Source data:
◆ ◆ ◆
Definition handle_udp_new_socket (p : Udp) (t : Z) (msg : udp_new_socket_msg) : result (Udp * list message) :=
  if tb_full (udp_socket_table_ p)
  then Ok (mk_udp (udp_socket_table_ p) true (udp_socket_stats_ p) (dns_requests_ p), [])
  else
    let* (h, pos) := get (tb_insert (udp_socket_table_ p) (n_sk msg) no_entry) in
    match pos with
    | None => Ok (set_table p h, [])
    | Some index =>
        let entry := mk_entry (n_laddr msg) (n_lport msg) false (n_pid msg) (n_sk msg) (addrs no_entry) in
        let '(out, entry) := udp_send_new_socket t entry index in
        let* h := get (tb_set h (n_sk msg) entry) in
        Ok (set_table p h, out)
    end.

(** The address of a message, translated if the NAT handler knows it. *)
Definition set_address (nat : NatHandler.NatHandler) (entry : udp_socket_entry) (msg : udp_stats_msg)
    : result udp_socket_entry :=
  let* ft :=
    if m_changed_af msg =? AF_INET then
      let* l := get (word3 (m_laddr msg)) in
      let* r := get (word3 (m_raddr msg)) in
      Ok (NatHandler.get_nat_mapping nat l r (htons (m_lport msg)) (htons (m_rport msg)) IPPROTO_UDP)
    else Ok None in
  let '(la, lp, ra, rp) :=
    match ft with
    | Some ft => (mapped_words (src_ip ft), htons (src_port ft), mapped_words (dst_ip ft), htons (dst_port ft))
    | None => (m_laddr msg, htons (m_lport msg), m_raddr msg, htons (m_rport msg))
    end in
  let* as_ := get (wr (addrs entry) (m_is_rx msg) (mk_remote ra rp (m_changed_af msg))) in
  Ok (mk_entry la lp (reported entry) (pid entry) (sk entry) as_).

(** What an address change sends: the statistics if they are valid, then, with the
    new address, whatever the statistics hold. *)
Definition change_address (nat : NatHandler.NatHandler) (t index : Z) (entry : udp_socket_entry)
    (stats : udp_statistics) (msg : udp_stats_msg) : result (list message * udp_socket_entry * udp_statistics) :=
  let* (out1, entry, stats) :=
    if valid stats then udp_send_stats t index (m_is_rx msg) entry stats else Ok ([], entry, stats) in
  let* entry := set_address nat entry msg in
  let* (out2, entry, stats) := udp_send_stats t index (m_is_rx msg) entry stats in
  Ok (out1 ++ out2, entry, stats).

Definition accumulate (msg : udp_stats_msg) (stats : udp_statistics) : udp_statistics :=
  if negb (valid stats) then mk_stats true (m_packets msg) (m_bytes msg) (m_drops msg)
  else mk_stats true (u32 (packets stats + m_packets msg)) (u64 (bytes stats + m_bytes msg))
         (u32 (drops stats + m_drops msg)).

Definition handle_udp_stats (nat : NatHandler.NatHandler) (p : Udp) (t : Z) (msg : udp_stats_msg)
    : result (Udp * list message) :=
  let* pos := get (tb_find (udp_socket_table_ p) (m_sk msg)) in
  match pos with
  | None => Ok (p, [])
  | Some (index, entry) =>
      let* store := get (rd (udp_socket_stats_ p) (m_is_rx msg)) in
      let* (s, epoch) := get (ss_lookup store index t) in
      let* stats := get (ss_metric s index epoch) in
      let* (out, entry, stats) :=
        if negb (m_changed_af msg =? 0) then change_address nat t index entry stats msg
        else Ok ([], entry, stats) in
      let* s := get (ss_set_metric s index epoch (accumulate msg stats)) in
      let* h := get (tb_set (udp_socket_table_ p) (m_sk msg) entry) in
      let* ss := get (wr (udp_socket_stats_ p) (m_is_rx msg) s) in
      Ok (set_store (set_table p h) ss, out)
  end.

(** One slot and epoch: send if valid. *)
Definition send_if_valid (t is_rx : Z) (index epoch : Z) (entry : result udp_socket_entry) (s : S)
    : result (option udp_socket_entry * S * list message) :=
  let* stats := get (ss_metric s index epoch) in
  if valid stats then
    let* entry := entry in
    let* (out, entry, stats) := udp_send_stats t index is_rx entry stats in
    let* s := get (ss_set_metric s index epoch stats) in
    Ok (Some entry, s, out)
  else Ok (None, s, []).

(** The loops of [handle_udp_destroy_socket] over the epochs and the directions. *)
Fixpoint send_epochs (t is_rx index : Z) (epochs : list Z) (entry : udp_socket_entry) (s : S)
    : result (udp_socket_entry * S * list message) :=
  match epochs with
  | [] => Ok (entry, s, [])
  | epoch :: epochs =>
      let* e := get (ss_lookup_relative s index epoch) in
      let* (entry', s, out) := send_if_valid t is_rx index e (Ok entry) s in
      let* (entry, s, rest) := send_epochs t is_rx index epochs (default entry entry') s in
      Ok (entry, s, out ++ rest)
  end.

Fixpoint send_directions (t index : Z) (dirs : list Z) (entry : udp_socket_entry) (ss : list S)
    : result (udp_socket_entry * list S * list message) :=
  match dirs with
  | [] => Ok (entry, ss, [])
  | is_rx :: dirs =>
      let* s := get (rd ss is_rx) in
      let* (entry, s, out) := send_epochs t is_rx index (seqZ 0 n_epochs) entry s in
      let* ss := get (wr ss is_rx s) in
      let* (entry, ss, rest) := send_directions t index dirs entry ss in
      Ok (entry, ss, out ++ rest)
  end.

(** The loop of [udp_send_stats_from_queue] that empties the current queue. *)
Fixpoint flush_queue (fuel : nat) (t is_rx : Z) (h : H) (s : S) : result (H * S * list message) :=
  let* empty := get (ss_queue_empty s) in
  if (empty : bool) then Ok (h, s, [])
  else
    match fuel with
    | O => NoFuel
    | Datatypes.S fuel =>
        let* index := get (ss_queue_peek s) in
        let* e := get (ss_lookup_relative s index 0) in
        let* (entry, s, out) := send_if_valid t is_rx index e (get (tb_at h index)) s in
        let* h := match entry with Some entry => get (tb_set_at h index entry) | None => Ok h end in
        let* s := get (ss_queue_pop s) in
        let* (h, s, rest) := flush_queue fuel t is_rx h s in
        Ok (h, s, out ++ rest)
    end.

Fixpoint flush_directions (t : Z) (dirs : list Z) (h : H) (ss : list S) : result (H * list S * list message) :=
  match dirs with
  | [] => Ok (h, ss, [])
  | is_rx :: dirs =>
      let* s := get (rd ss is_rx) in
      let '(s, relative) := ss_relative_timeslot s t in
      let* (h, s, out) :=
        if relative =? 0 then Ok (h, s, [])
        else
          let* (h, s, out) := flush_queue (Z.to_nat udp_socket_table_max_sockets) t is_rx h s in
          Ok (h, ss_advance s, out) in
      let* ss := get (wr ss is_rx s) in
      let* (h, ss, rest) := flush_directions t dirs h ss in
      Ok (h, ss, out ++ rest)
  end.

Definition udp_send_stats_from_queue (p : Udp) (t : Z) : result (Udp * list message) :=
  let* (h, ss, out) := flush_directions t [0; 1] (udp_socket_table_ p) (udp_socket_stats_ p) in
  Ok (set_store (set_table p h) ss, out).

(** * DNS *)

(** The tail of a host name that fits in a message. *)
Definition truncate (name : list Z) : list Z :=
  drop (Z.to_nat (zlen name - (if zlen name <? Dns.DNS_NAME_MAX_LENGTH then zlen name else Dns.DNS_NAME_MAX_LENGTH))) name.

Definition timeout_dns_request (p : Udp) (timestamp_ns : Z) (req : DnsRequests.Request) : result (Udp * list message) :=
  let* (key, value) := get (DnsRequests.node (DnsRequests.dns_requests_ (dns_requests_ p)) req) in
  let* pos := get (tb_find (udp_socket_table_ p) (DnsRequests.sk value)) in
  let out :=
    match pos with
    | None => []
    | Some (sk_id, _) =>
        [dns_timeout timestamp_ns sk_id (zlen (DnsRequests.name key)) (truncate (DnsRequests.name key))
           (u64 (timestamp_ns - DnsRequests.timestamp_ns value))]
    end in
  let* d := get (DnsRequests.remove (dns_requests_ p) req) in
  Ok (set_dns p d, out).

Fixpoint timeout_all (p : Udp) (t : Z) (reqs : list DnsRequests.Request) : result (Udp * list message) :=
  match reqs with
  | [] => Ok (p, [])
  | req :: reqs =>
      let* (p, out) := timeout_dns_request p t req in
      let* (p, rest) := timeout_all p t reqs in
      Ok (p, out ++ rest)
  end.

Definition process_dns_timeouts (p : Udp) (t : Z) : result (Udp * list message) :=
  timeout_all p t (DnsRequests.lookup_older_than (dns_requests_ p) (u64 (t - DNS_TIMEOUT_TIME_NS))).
◆ ◆ ◆
What needs to be done
Could you please copy the lines above exactly, beginning at the first and ending at the line that contains "Definition accumulate (msg"?

Problem solution
Definition handle_udp_new_socket (p : Udp) (t : Z) (msg : udp_new_socket_msg) : result (Udp * list message) :=
  if tb_full (udp_socket_table_ p)
  then Ok (mk_udp (udp_socket_table_ p) true (udp_socket_stats_ p) (dns_requests_ p), [])
  else
    let* (h, pos) := get (tb_insert (udp_socket_table_ p) (n_sk msg) no_entry) in
    match pos with
    | None => Ok (set_table p h, [])
    | Some index =>
        let entry := mk_entry (n_laddr msg) (n_lport msg) false (n_pid msg) (n_sk msg) (addrs no_entry) in
        let '(out, entry) := udp_send_new_socket t entry index in
        let* h := get (tb_set h (n_sk msg) entry) in
        Ok (set_table p h, out)
    end.

(** The address of a message, translated if the NAT handler knows it. *)
Definition set_address (nat : NatHandler.NatHandler) (entry : udp_socket_entry) (msg : udp_stats_msg)
    : result udp_socket_entry :=
  let* ft :=
    if m_changed_af msg =? AF_INET then
      let* l := get (word3 (m_laddr msg)) in
      let* r := get (word3 (m_raddr msg)) in
      Ok (NatHandler.get_nat_mapping nat l r (htons (m_lport msg)) (htons (m_rport msg)) IPPROTO_UDP)
    else Ok None in
  let '(la, lp, ra, rp) :=
    match ft with
    | Some ft => (mapped_words (src_ip ft), htons (src_port ft), mapped_words (dst_ip ft), htons (dst_port ft))
    | None => (m_laddr msg, htons (m_lport msg), m_raddr msg, htons (m_rport msg))
    end in
  let* as_ := get (wr (addrs entry) (m_is_rx msg) (mk_remote ra rp (m_changed_af msg))) in
  Ok (mk_entry la lp (reported entry) (pid entry) (sk entry) as_).

(** What an address change sends: the statistics if they are valid, then, with the
    new address, whatever the statistics hold. *)
Definition change_address (nat : NatHandler.NatHandler) (t index : Z) (entry : udp_socket_entry)
    (stats : udp_statistics) (msg : udp_stats_msg) : result (list message * udp_socket_entry * udp_statistics) :=
  let* (out1, entry, stats) :=
    if valid stats then udp_send_stats t index (m_is_rx msg) entry stats else Ok ([], entry, stats) in
  let* entry := set_address nat entry msg in
  let* (out2, entry, stats) := udp_send_stats t index (m_is_rx msg) entry stats in
  Ok (out1 ++ out2, entry, stats).

Definition accumulate (msg : udp_stats_msg) (stats : udp_statistics) : udp_statistics :=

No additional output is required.